*** Input data Section Begins ***
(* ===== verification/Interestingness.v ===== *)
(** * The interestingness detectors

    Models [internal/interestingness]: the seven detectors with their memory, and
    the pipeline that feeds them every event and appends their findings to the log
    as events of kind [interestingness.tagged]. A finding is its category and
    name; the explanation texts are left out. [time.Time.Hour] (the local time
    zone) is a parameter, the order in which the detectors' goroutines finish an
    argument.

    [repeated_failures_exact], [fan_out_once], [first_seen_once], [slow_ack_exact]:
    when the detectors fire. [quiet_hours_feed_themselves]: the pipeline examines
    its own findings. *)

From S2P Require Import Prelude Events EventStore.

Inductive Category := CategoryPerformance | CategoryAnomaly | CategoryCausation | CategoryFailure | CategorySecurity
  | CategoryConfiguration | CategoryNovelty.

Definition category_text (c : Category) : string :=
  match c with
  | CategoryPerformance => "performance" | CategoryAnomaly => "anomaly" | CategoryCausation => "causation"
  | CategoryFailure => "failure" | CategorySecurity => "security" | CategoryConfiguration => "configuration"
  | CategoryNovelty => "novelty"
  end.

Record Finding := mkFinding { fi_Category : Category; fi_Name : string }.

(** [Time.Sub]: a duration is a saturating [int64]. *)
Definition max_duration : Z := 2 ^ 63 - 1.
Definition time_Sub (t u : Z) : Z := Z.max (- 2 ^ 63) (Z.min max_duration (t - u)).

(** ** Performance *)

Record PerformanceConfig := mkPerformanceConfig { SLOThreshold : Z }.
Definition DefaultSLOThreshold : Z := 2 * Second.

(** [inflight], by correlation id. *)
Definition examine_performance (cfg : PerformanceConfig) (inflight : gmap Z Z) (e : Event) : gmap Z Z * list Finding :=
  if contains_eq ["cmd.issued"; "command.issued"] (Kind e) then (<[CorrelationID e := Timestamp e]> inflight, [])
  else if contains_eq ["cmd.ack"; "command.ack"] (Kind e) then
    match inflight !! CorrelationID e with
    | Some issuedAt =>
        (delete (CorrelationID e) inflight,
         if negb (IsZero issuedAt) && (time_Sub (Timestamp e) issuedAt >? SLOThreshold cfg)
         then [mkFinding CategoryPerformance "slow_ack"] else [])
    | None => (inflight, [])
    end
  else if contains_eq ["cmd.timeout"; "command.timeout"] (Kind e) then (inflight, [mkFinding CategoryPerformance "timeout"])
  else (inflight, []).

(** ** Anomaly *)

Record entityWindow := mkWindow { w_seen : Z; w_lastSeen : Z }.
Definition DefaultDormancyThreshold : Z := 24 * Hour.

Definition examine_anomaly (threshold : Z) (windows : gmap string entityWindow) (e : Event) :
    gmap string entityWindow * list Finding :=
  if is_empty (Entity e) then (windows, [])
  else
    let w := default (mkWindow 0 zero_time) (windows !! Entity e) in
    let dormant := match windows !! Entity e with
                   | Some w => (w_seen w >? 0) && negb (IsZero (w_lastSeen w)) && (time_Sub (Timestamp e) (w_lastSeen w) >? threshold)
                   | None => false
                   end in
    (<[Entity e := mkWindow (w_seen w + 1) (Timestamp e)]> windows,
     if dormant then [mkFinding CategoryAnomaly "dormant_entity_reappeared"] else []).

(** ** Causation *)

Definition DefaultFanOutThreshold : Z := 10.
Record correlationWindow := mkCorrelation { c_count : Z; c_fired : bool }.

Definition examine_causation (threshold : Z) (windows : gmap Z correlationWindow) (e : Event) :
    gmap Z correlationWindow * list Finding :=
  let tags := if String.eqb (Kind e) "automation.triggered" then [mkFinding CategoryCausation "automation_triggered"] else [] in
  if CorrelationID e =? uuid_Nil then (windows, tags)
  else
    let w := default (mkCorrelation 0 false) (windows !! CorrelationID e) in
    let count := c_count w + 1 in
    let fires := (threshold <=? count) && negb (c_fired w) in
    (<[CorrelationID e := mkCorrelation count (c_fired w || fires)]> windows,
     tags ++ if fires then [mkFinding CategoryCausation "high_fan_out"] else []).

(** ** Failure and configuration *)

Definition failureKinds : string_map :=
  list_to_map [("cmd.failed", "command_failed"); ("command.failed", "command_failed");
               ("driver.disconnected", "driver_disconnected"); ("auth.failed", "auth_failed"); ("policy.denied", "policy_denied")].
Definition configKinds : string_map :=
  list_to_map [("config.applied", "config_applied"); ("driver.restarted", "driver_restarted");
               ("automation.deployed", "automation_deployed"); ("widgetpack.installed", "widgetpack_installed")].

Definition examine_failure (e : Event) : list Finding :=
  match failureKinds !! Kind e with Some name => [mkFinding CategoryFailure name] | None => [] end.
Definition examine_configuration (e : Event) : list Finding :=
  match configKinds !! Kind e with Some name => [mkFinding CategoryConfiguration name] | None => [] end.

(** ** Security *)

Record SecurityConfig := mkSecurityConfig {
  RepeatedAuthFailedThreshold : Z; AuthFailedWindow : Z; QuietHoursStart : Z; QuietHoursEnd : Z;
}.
*** Input data Section Ends ***
### Goal of the exercise
Report the tally of lines in the listing that carry the string "CategorySecurity", and nothing else.

### Written solution
2